On October 1, 2003, NAREIT, based on discussions with the SEC, provided revised guidance regarding the calculation of FFO. This revised guidance provides that impairments should not be added back to net income in calculating FFO and that original issuance costs associated with preferred stock that has been redeemed should be factored into the calculation of FFO. Prior to this pronouncement, the Company had added back impairments in calculating FFO, in accordance with prior NAREIT guidance, and had not factored in original issuance costs of preferred stock that had been redeemed in the calculation of FFO. The Company has revised its calculations of FFO made prior to this pronouncement in accordance with NAREIT’s revised guidance. To assist investors in understanding the impact of these changes, the Company also is presenting FFO in accordance with the methodology historically used by the Company (“prior calculation”).
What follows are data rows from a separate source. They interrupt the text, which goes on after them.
Lemma shardTargets_lookup i asn :
  asns !! i = Some asn -> shardTargets s region node asns !! asn = repID <$> shardAt i.
Proof.
  intros Hi. unfold shardTargets. fold policy. rewrite bool_decide_true by done.
  rewrite bool_decide_false; simpl.
  2: { intros E. rewrite E in Hcount. apply lookup_lt_Some in Hi. simpl in Hcount. lia. }
  destruct (shardTarget_eq i asn) as [E [r Hr]]; [by eapply lookup_lt_Some|].
  rewrite Hr. simpl. apply elem_of_list_to_map_1.
  - eapply sublist_NoDup; [exact Hasns|]. apply omap_zip_keys.
  - apply list_elem_of_omap. exists (i, asn). rewrite E, Hr. split; [|done].
    by apply elem_of_zip_seq.
Qed.

Lemma shardTargets_covers asn :
  asn ∈ asns -> is_Some (shardTargets s region node asns !! asn).
Proof.
  intros [i Hi]%list_elem_of_lookup. rewrite (shardTargets_lookup i asn Hi).
  apply fmap_is_Some. apply (shardTarget_eq i asn). by eapply lookup_lt_Some.
Qed.

Lemma shardAt_inj i j id :
  NoDup (ids (svcReplicas s)) ->
  repID <$> shardAt i = Some id -> repID <$> shardAt j = Some id ->
  (i `div` Z.to_nat (ShardSize policy) = j `div` Z.to_nat (ShardSize policy))%nat.
Proof.
  intros Hn%NoDup_ids_sorted Hi Hj. unfold shardAt in *.
  eapply (NoDup_lookup (ids (SortedReplicas (svcReplicas s)))); [done|..];
    unfold ids; by rewrite list_lookup_fmap.
Qed.

Lemma shard_load id :
  NoDup (ids (svcReplicas s)) ->
  (length (List.filter (fun asn => bool_decide (shardTargets s region node asns !! asn = Some id))
             asns) <= Z.to_nat (ShardSize policy))%nat.
Proof.
  intros Hn. rewrite filter_length_index. set (p := fun i => _).
  assert (forall i, p i = true -> repID <$> shardAt i = Some id) as Hp.
  { intros i. unfold p. destruct (asns !! i) as [asn|] eqn:Hi; [|done].
    intros E%bool_decide_eq_true. by rewrite <- (shardTargets_lookup i asn Hi). }
  destruct (List.filter p (seq 0 (length asns))) as [|i0 rest] eqn:E; [simpl; lia|].
  rewrite <- E.
  assert (p i0 = true) as H0.
  { eapply proj2, filter_In. rewrite E. by left. }
  trans (length (List.filter (fun i => Nat.eqb (i `div` Z.to_nat (ShardSize policy))
    (i0 `div` Z.to_nat (ShardSize policy))) (seq 0 (length asns))));
    [|apply filter_div_length; lia].
  apply filter_length_le. intros i _ Hi. apply Nat.eqb_eq. by eapply shardAt_inj; auto.
Qed.
End Shards.
(* ===== verification/GradeSched.v ===== *)
(** * The check scheduler of a grading run

    Models [internal/grade/scheduler.go]: which probe resources a check needs,
    which checks may run at once, and the loop that admits checks in rubric
    order, waits for one to complete and puts its result at the check's own
    place. Checks run on goroutines; the loop is a transition system whose
    steps are "admit what can be admitted, then some running check completes".
    The telemetry of a run (phase timings and the critical path) is left out;
    the wait bookkeeping it is computed from is kept. *)

From stdpp Require Import base gmap strings list fin_maps sorting relations.
From Stdlib Require Import ZArith Lia Ascii.
From S2P Require Import Prelude Text Capacity Grading.

Open Scope Z_scope.

(** ** Probe resources *)

Definition ProbeSource : string := "source".
Definition ProbeDestination : string := "destination".
Definition ProbeInterface : string := "interface".
Definition ProbeCounter : string := "counter".
Definition ProbeCapture : string := "capture".
Definition ProbePort : string := "port".

Record ProbeResource := mkProbe { prKind : string; prID : string }.
#[export] Instance ProbeResource_eq_dec : EqDecision ProbeResource.
Proof. solve_decision. Defined.

Definition prKey (r : ProbeResource) : string := prKind r +:+ nul +:+ prID r.

(** *** The environment resources are inferred from *)

Record GIface := mkGIface { giName : string; giAddr4 : string; giInterAS : bool }.
Record GDevice := mkGDevice {
  gdID : string; gdHost : bool; gdRouter : bool; gdASN : Z; gdL2Domain : string;
  gdL2Gateway : string; gdIfaces : list GIface
}.
(** One side of an inter-AS link: its AS, what the far side is to it, and the
    far device and interface. *)
Record GSide := mkGSide { gsASN : Z; gsPeerIsCustomer : bool; gsPeer : option (string * string) }.
Record GEnv := mkGEnv {
  gAS : Z; gRouters : list GDevice; gTargets : list GDevice; gDevices : list GDevice;
  gInterAS : list (GSide * GSide)
}.

(** [addrOf]: the text before the slash, unless it is empty. *)
Definition addrOf (cidr : string) : string :=
  match cut "/" cidr with
  | (a, Some _) => if decide (a = "") then cidr else a
  | (_, None) => cidr
  end.

(** [counterResources]; Go ranges over a map, the callers sort the result. *)
Definition counterResources (devices : list GDevice) (counters : list string)
    : list ProbeResource :=
  concat (map (fun id => map (fun c => mkProbe ProbeCounter (id +:+ "/" +:+ c)) counters)
    (dedup (List.filter (fun id => negb (bool_decide (id = ""))) (map gdID devices)))).

Definition bgpRefreshResources (name : string) (env : GEnv) : list ProbeResource :=
  concat (map (fun router =>
    if decide (name = "bgp.ibgp_full_mesh") then
      omap (fun other =>
        if decide (gdID other = gdID router) then None
        else lo ← List.find (fun i => bool_decide (giName i = "lo")) (gdIfaces other);
             if decide (giAddr4 lo = "") then None
             else Some (mkProbe ProbeCounter (gdID router +:+ "/bgp-session/" +:+ addrOf (giAddr4 lo))))
        (gRouters env)
    else if decide (name = "bgp.ebgp_established") then
      map (fun i => mkProbe ProbeCounter (gdID router +:+ "/bgp-interface/" +:+ giName i))
        (List.filter giInterAS (gdIfaces router))
    else []) (gRouters env)).

Definition noL2 (d : GDevice) : bool := bool_decide (gdL2Domain d = "").

Definition ipv4TransportResources (devices : list GDevice) : list ProbeResource :=
  counterResources devices ["tcp"; "udp4"].
Definition internalReachabilityResources (env : GEnv) : list ProbeResource :=
  ipv4TransportResources (List.filter (fun d => gdHost d && noL2 d) (gTargets env)).
Definition ecmpResources (env : GEnv) : list ProbeResource :=
  counterResources (gRouters env) ["tcp"; "udp4"].
Definition sixIn4Resources (env : GEnv) : list ProbeResource :=
  counterResources (List.filter (fun d => gdHost d && negb (noL2 d)) (gTargets env)) ["tcp"; "udp6"]
  ++ map (fun d => mkProbe ProbeInterface (gdID d +:+ "/tunnel"))
       (List.filter (fun d => gdRouter d && negb (bool_decide (gdL2Gateway d = ""))) (gTargets env)).
Definition transitSide (env : GEnv) (s : GSide) : list ProbeResource :=
  match gsPeer s with
  | Some (dev, iface) =>
      if (gsASN s =? gAS env) && gsPeerIsCustomer s
      then [mkProbe ProbeSource dev; mkProbe ProbeInterface (dev +:+ "/" +:+ iface)] else []
  | None => []
  end.
Definition transitResources (env : GEnv) : list ProbeResource :=
  concat (map (fun '(a, b) => transitSide env a ++ transitSide env b) (gInterAS env))
  ++ map (fun d => mkProbe ProbeCounter (gdID d +:+ "/tcp"))
       (List.filter (fun d => gdHost d && negb (gdASN d =? gAS env) && noL2 d) (gDevices env)).
Definition vpnResources (env : GEnv) : list ProbeResource :=
  counterResources (List.filter gdHost (gTargets env)) ["tcp"; "udp4"].
Definition multicastResources (env : GEnv) : list ProbeResource :=
  counterResources (List.filter gdHost (gTargets env)) ["udp4"].
(* ===== verification/Demand.v ===== *)
(** * What a device requests

    Models [internal/runtime/memory.go] (quantities such as [512Mi]), the
    resource requests of [internal/model/lab.go], [deviceDemand] and
    [TopologyDemandByNode] of [internal/place/resources.go] and
    [internal/place/summary.go]: the numbers placement and admission add up. *)

From stdpp Require Import base gmap strings list fin_maps sorting pretty.
From Stdlib Require Import ZArith Lia SpecFloat Ascii.
From S2P Require Import Prelude Text Capacity.

Open Scope Z_scope.

(** ** Decimal numbers *)

(** The float nearest to [m / 10^k]: [strconv.ParseFloat] on digits, and a
    decimal constant of the source. *)
Definition fdec (m : Z) (k : nat) : float64 :=
  match m with
  | Zpos p =>
      let '(q, e, l) := SFdiv_core_binary 53 1024 (Zpos p) 0 (10 ^ Z.of_nat k) 0 in
      binary_round_aux 53 1024 false q e l
  | _ => fzero
  end.

(** [int64(x)]: towards zero; a value out of range is [math.MinInt64], as on
    amd64. *)
Definition ftrunc (x : float64) : Z :=
  match x with
  | S754_zero _ => 0
  | S754_finite s m e =>
      let v := if 0 <=? e then Zpos m * 2 ^ e else Zpos m / 2 ^ (- e) in
      let v := if s then - v else v in
      if (- 2 ^ 63 <=? v) && (v <? 2 ^ 63) then v else - 2 ^ 63
  | _ => - 2 ^ 63
  end.

(** ** Quantities *)

Fixpoint span (p : ascii -> bool) (s : string) : string * string :=
  match s with
  | EmptyString => ("", "")
  | String c s' => if p c then let '(a, b) := span p s' in (String c a, b) else ("", s)
  end.
Definition isDigit (c : ascii) : bool := bool_decide (is_Some (digitOf c)).
Definition isLetter (c : ascii) : bool :=
  let n := Z.of_N (N_of_ascii c) in
  ((65 <=? n) && (n <=? 90)) || ((97 <=? n) && (n <=? 122)).
(** [\s] of a regular expression: no vertical tab. *)
Definition reSpace (c : ascii) : bool :=
  let n := Z.of_N (N_of_ascii c) in
  (n =? 32) || (n =? 9) || (n =? 10) || (n =? 12) || (n =? 13).

(** [memRe]: the digits before and after the point, and the unit. *)
Definition matchMem (t : string) : option (string * string * string) :=
  let '(i, r) := span isDigit t in
  if decide (i = "") then None
  else
    let '(f, r) := match r with
                   | String "." r' => let '(f, r'') := span isDigit r' in
                                      if decide (f = "") then ("", r) else (f, r'')
                   | _ => ("", r)
                   end in
    let '(u, rest) := span isLetter (span reSpace r).2 in
    if decide (rest = "") then Some (i, f, u) else None.

Definition multiplier (unit : string) : option Z :=
  let u := toLower unit in
  if bool_decide (u ∈ [""; "b"]) then Some 1
  else if bool_decide (u ∈ ["k"; "kb"; "ki"; "kib"]) then Some (2 ^ 10)
  else if bool_decide (u ∈ ["m"; "mb"; "mi"; "mib"]) then Some (2 ^ 20)
  else if bool_decide (u ∈ ["g"; "gb"; "gi"; "gib"]) then Some (2 ^ 30)
  else if bool_decide (u ∈ ["t"; "tb"; "ti"; "tib"]) then Some (2 ^ 40)
  else None.

Definition minMemory : Z := 6 * 2 ^ 20.

(** [ParseMemory]; [None] is an error. *)
Definition ParseMemory (s : string) : option Z :=
  let t := trimSpace s in
  if decide (t = "") then Some 0
  else
    '(i, f, u) ← matchMem t;
    n ← digits 0 (i +:+ f);
    match fdec n (String.length f) with
    | S754_infinity _ => None
    | v =>
        mult ← multiplier u;
        let bytes := ftrunc (fmul v (fint mult)) in
        if bytes <? minMemory then None else Some bytes
    end.

Definition FormatMemory (bytes : Z) : string := if bytes <=? 0 then "" else itoa bytes.

(** ** Requests *)

Definition KindRouter : string := "router".
Definition KindSwitch : string := "switch".
Definition KindService : string := "service".
Definition KindP4 : string := "p4".
Definition KindController : string := "controller".
Definition DefaultNOS : string := "frr".

Record ResourceRequest := mkRequest {
  rqCPUs : float64; rqMemory : string; rqPids : Z; rqEphemeralStorage : string;
  rqDisk : string; rqFileDescriptors : Z; rqNetDevices : Z
}.

Definition Storage (r : ResourceRequest) : string :=
  if decide (rqEphemeralStorage r = "") then rqDisk r else rqEphemeralStorage r.

Definition requestEmpty (r : ResourceRequest) : bool :=
  feq (rqCPUs r) fzero && bool_decide (rqMemory r = "") && (rqPids r =? 0)
  && bool_decide (rqEphemeralStorage r = "") && bool_decide (rqDisk r = "")
  && (rqFileDescriptors r =? 0) && (rqNetDevices r =? 0).

Definition MergeRequest (r base : ResourceRequest) : ResourceRequest :=
  mkRequest (if feq (rqCPUs r) fzero then rqCPUs base else rqCPUs r)
    (if decide (rqMemory r = "") then rqMemory base else rqMemory r)
    (if rqPids r =? 0 then rqPids base else rqPids r)
    (if decide (Storage r = "") then Storage base else Storage r) ""
    (if rqFileDescriptors r =? 0 then rqFileDescriptors base else rqFileDescriptors r)
    (if rqNetDevices r =? 0 then rqNetDevices base else rqNetDevices r).

Definition DefaultResourceRequest (kind : string) : ResourceRequest :=
  if decide (kind = KindRouter) then mkRequest (fdec 4 2) "128Mi" 64 "256Mi" "" 1024 8
  else if decide (kind = KindSwitch) then mkRequest (fdec 4 2) "128Mi" 512 "128Mi" "" 1024 8
  else if decide (kind = KindService) then mkRequest (fdec 10 2) "128Mi" 512 "256Mi" "" 1024 8
  else if decide (kind = KindP4) then mkRequest (fdec 50 2) "256Mi" 96 "512Mi" "" 1024 16
  else if decide (kind = KindController) then mkRequest (fdec 25 2) "128Mi" 64 "128Mi" "" 1024 32
  else mkRequest (fdec 2 2) "64Mi" 32 "64Mi" "" 256 2.

Definition FRRControlResourceRequest : ResourceRequest :=
  mkRequest (fdec 8 2) "256Mi" 256 "128Mi" "" 1024 0.

Definition EffectiveResourceRequest (kind : string) (authored : option ResourceRequest)
    : ResourceRequest :=
  match authored with
  | None => DefaultResourceRequest kind
  | Some r => MergeRequest r (DefaultResourceRequest kind)
  end.

(** The fields of [model.Device] that decide its demand. *)
Record DeviceSpec := mkDeviceSpec {
  dsKind : string; dsNOS : string; dsRequests : ResourceRequest;
  dsCPUs : float64; dsMemory : string; dsPids : Z
}.

Definition EffectiveNOS (d : DeviceSpec) : string :=
  if decide (dsKind d = KindRouter) then
    if decide (dsNOS d = "") then DefaultNOS else dsNOS d
  else "".

Definition requestDemand (r : ResourceRequest) : Resources :=
  let memory := default 0 (ParseMemory (rqMemory r)) in
  mkRes 1 (rqCPUs r) memory memory (default 0 (ParseMemory (Storage r))) (rqPids r)
    (rqFileDescriptors r) (rqNetDevices r).

(** The request [deviceDemand] charges: legacy limits where none is set. *)
Definition chargedRequest (d : DeviceSpec) : ResourceRequest :=
  let r := dsRequests d in
  if requestEmpty r then
    let base := DefaultResourceRequest (dsKind d) in
    if flt fzero (dsCPUs d) || negb (bool_decide (dsMemory d = "")) || (0 <? dsPids d)
    then mkRequest (if flt fzero (dsCPUs d) then dsCPUs d else rqCPUs base)
           (if decide (dsMemory d = "") then rqMemory base else dsMemory d)
           (if 0 <? dsPids d then dsPids d else rqPids base)
           (rqEphemeralStorage base) (rqDisk base) (rqFileDescriptors base) (rqNetDevices base)
    else mkRequest (fdec 5 2) "64Mi" (rqPids base) (rqEphemeralStorage base) (rqDisk base)
           (rqFileDescriptors base) (rqNetDevices base)
  else r.

Definition controlDemand (d : DeviceSpec) : option Resources :=
  if bool_decide (dsKind d = KindRouter) && bool_decide (EffectiveNOS d = DefaultNOS)
  then Some (requestDemand FRRControlResourceRequest) else None.

Definition deviceDemand (d : DeviceSpec) : Resources :=
  let dem := requestDemand (chargedRequest d) in
  match controlDemand d with
  | Some c => add dem c
  | None => dem
  end.
Definition capacityFor (t : PTop) (o : POptions) : capacityState :=
  buildCapacityState (tName (graph t)) (placementOf (lab t)) (poCap o).

(** [single-node]: everything on the front. *)
Definition singleNode (t : PTop) (front : string) : Assignment :=
  mkAssign (list_to_map (map (fun asn => (asn, front)) (asnsOf t))) ∅
    (list_to_map (map (fun name => (name, front)) (servicesOf t)))
    (list_to_map (map (fun id => (id, front))
       (concat (map (fun name => match tServices (graph t) !! name with
                                 | Some s => ids (SortedReplicas (svcReplicas (sSvc s)))
                                 | None => []
                                 end) (servicesOf t)))))
    ∅ 0.

(** The AS pass of the other strategies, after services and pins. *)
Definition placeASes (t : PTop) (o : POptions) (st : capacityState) (pinned : gmap Z string)
    (front strategy : string) (s : asState) : result placeErr (gmap Z string) :=
  if bool_decide (strategy = "pack-by-as") || bool_decide (strategy = "spread-by-as") then
    let tolerance := if decide (strategy = "pack-by-as") then fdec 10 2 else fzero in
    let g := buildAffinity (affinityLinks t) in
    let weights := nodePlacementWeights (lab t) (names st) in
    let nominal := nominalCapacity (names st) (caps st) (hasCap st) (Z.of_nat (size (devs t))) in
    match greedy t st weights g front tolerance nominal
            (orderForLocality g (weightFor t) (asFree s)) s with
    | Err e => Err e
    | Ok s =>
        let weight := list_to_map (map (fun asn => (asn, weightFor t asn)) (asnsOf t)) in
        Ok (byAS (refine (names st) g weight (caps st) (hasCap st) weights pinned front tolerance
                    nominal (mkSearch (asBy s) (asLoads s))).1)
    end
  else Err (EStrategy strategy).

(** Everything [Place] decides before the strict check. *)
Definition decidePlacement (t : PTop) (o : POptions) : result placeErr (Assignment * list moved) :=
  let front := effectiveFront t o in
  if decide (labNodes (lab t) = []) then Err ENoNodes
  else if negb (usable t o front) then Err ENoPool
  else
    let st := capacityFor t o in
    if decide (strategyOf t o = "single-node") then Ok (singleNode t front, [])
    else if decide (names st = []) then Err (if strict o then ENoInventory else ENoNodes)
    else
      let explicit := explicitPins t in
      let '(pinned, mv) := honourRecord t o st explicit in
      match recordedGroupError o st with
      | Some e => Err e
      | None =>
          let nominal := nominalCapacity (names st) (caps st) (hasCap st) (Z.of_nat (size (devs t))) in
          match placeServices t o (names st) (caps st) (hasCap st) (servicePins t) front nominal
                  (servicesOf t) (mkSvcState ∅ ∅ (baseline st) []) with
          | Err e => Err e
          | Ok ss =>
              match honourPins t o st pinned (asnsOf t) (mkASState ∅ (ssLoads ss) []) with
              | Err e => Err e
              | Ok s =>
                  match placeASes t o st pinned front (strategyOf t o) s with
                  | Err e => Err e
                  | Ok by_ =>
                      match distributePlacementGroups t o st (nodePlacementWeights (lab t) (names st))
                              explicit (mkAssign by_ ∅ (ssService ss) (ssReplica ss) ∅ 0) with
                      | Err e => Err e
                      | Ok (a, gmv) => Ok (a, mv ++ ssMoved ss ++ gmv)
                      end
                  end
              end
          end
      end.

(** [Place]: the assignment, what moved and what is overloaded. The topology
    changes in [finish] only. *)
Definition Place (o : POptions) : SE PTop placeErr (Assignment * list moved * list (string * overDim)) :=
  t ← get;
  '(a, mv) ← lift (decidePlacement t o);
  let st := capacityFor t o in
  (match (if strict o then strictAssignmentError t a st else None) with
   | Some e => fail e
   | None => mret tt
   end);;
  res ← finish a;
  t' ← get;
  mret (res, mv, overloads t' a st).
End Place.
Lemma rigid_lab : lab t' = lab t.
Proof. unfold rigid in Hr. congruence. Qed.
Lemma rigid_static id : staticOf <$> devs t' !! id = staticOf <$> devs t !! id.
Proof. pose proof (f_equal (fun x => x.1.1.1.1.1 !! id) Hr) as H. simpl in H. by rewrite !lookup_fmap in H. Qed.
Lemma rigid_devices : SortedDevices t' = SortedDevices t.
Proof. unfold SortedDevices. f_equal. apply (keys_fmap staticOf). by apply (f_equal (fun x => x.1.1.1.1.1)) in Hr. Qed.
Lemma rigid_services : servicesOf t' = servicesOf t.
Proof.
  unfold servicesOf, SortedServiceNames. f_equal. apply (keys_fmap svcShape).
  by apply (f_equal (fun x => x.1.1.1.1.2.1.1.2)) in Hr.
Qed.
Lemma rigid_demand id : demandOf t' id = demandOf t id.
Proof.
  unfold demandOf. pose proof (rigid_static id) as H. destruct (devs t' !! id), (devs t !! id); try done.
  simpl in H. unfold staticOf in H. congruence.
Qed.

Lemma rigid_owns id name : ownerName <$> serviceOwns t' id name = ownerName <$> serviceOwns t id name.
Proof.
  unfold serviceOwns.
  assert (svcShape <$> tServices (graph t') !! name = svcShape <$> tServices (graph t) !! name) as H.
  { rewrite <- !lookup_fmap. by apply (f_equal (fun x => x.1.1.1.1.2.1.1.2 !! name)) in Hr. }
  destruct (tServices (graph t') !! name) as [s'|], (tServices (graph t) !! name) as [s|]; try done. simpl.
  apply (inj Some) in H. unfold svcShape in H. injection H as Hn Hl Hd.
  assert (forall l l', map (fun r => (repID r, repDevice r)) l' = map (fun r => (repID r, repDevice r)) l ->
    repID <$> List.find (fun r => bool_decide (repDevice r = Some id)) l'
    = repID <$> List.find (fun r => bool_decide (repDevice r = Some id)) l) as Hfind.
  { induction l as [|x l IH]; intros [|y l'] E; try done. injection E as E1 E2 E3. simpl. rewrite E2.
    destruct (bool_decide _); [simpl; congruence|by apply IH]. }
  specialize (Hfind _ _ Hl). rewrite Hd.
  destruct (List.find _ (svcReplicas (sSvc s'))), (List.find _ (svcReplicas (sSvc s))); try done; simpl in *.
  - unfold ownerName. simpl. congruence.
  - destruct (bool_decide _); [|done]. unfold ownerName. simpl. congruence.
Qed.

Lemma rigid_owner id : ownerName <$> ServiceByDevice t' id = ownerName <$> ServiceByDevice t id.
Proof. unfold ServiceByDevice. rewrite rigid_services. apply head_omap_ext, rigid_owns. Qed.

Lemma rigid_replicaNode a id : serviceReplicaNode t' a id = serviceReplicaNode t a id.
Proof.
  pose proof (rigid_owner id) as H. unfold serviceReplicaNode.
  destruct (ServiceByDevice t' id) as [[s' [r'|]]|], (ServiceByDevice t id) as [[s [r|]]|]; try done;
    unfold ownerName in H; simpl in H; congruence.
Qed.

Lemma rigid_finishNode a id : finishNode t' a id = finishNode t a id.
Proof.
  pose proof (rigid_static id) as H. unfold finishNode. rewrite rigid_replicaNode, rigid_lab.
  destruct (devs t' !! id), (devs t !! id); try done. simpl in H. apply (inj Some) in H.
  unfold staticOf in H. by injection H as -> -> _.
Qed.

Lemma rigid_nodeFor a id : nodeForAssignment t' a id = nodeForAssignment t a id.
Proof.
  pose proof (rigid_static id) as H. unfold nodeForAssignment. rewrite rigid_replicaNode, rigid_lab.
  destruct (devs t' !! id), (devs t !! id); try done. simpl in H. apply (inj Some) in H.
  unfold staticOf in H. by injection H as -> -> _.
Qed.
End Rigid.

Lemma fmap_alter_same {K} `{Countable K} {A B} (f : A -> B) (h : A -> A) k (m : gmap K A) :
  (forall x, f (h x) = f x) -> f <$> alter h k m = f <$> m.
Proof.
  intros Hf. apply map_eq. intros i. rewrite !lookup_fmap. destruct (decide (i = k)) as [->|].
  - rewrite lookup_alter_eq. destruct (m !! k); simpl; by rewrite ?Hf.
  - by rewrite lookup_alter_ne.
Qed.

Lemma rigid_stamp id n t : rigid (stampNode id n t) = rigid t.
Proof. unfold rigid, stampNode. simpl. by rewrite (fmap_alter_same (fun _ => ())). Qed.

Lemma node_stamp id n t k :
  is_Some (tDevices (graph t) !! k) ->
  nodeOfDevice (stampNode id n t) k = if decide (k = id) then n else nodeOfDevice t k.
Proof.
  intros [d Hd]. unfold nodeOfDevice, stampNode. simpl. case_decide as E; [subst|by rewrite lookup_alter_ne].
  by rewrite lookup_alter_eq, Hd.
Qed.

(** Being a device of the graph is rigid. *)
Lemma rigid_present t t' id :
  rigid t' = rigid t -> is_Some (tDevices (graph t') !! id) <-> is_Some (tDevices (graph t) !! id).
Proof.
  intros Hr. apply (f_equal (fun x => x.1.1.1.1.2.2 !! id)) in Hr. simpl in Hr. rewrite !lookup_fmap in Hr.
  by destruct (tDevices (graph t') !! id), (tDevices (graph t) !! id).
Qed.

Lemma stampAll_spec a ids t t' :
  (forall id, id ∈ ids -> is_Some (tDevices (graph t) !! id)) ->
  stampAll a ids t = (t', Ok tt) ->
  rigid t' = rigid t
  /\ (forall id, id ∈ ids -> finishNode t a id = Some (nodeOfDevice t' id))
  /\ (forall id, id ∉ ids -> is_Some (tDevices (graph t) !! id) -> nodeOfDevice t' id = nodeOfDevice t id).
Proof.
  revert t. induction ids as [|x ids IH]; intros t Hd E.
  { injection E as <-. split; [done|]. split; [|done]. intros id Hid. by apply elem_of_nil in Hid. }
  simpl in E. unfold mbind, SE_bind, get in E. simpl in E. destruct (finishNode t a x) as [n|] eqn:Ef; [|done].
  unfold modify in E. simpl in E. pose proof (rigid_stamp x n t) as Hs.
  apply IH in E as (E1 & E2 & E3).
  2: { intros id Hid. apply (rigid_present _ _ id Hs), Hd. by right. }
  split; [by rewrite E1|]. split.
  - intros id Hid. destruct (decide (id ∈ ids)) as [Hin|Hin].
    + rewrite <- (E2 id Hin). symmetry. by apply rigid_finishNode.
    + apply elem_of_cons in Hid as [->|]; [|done].
      rewrite E3; [|done|by apply (rigid_present _ _ x Hs), Hd; left].
      rewrite node_stamp by (apply Hd; left). by rewrite decide_True.
  - intros id Hid Hp. rewrite E3; [|set_solver|by apply (rigid_present _ _ id Hs)].
    rewrite node_stamp by done. rewrite decide_False by set_solver. done.
Qed.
Given the nature of the Company’s business as a real estate owner and operator, the Company believes that FFO is helpful to investors as a starting point in measuring its operational performance because it excludes various items included in net income that do not relate to or are not indicative of its operating performance such as gains (or losses) from sales of property and depreciation and amortization, which can make periodic and peer analyses of operating performance more difficult to compare. The Company also believes that the presentation of FFO consistent with the guidance that was in effect until October 1, 2003 is further helpful to investors because it assists investors in evaluating the Company’s historical operational performance and because it excludes other items included in the revised calculation of FFO such as impairments which also do not relate to and are not indicative of the Company’s operating performance. FFO should not, however, be considered as an alternative to net income (determined in accordance with GAAP) as an indicator of the Company’s financial performance, is not an alternative to cash flow from operating activities (determined in accordance with GAAP) as a measure of the Company’s liquidity, and is not indicative of funds available to fund the Company’s cash needs, including its ability to make distributions. In addition, the Company’s computation of FFO may differ in certain respects from the methodology utilized by other REITs to calculate FFO.
(3) Excludes gain / loss on sale of land.
The above does not purport to disclose all items required under GAAP.
The Company’s Form 10-Q for the quarter ended March 31, 2004 should be read in conjunction with the above information.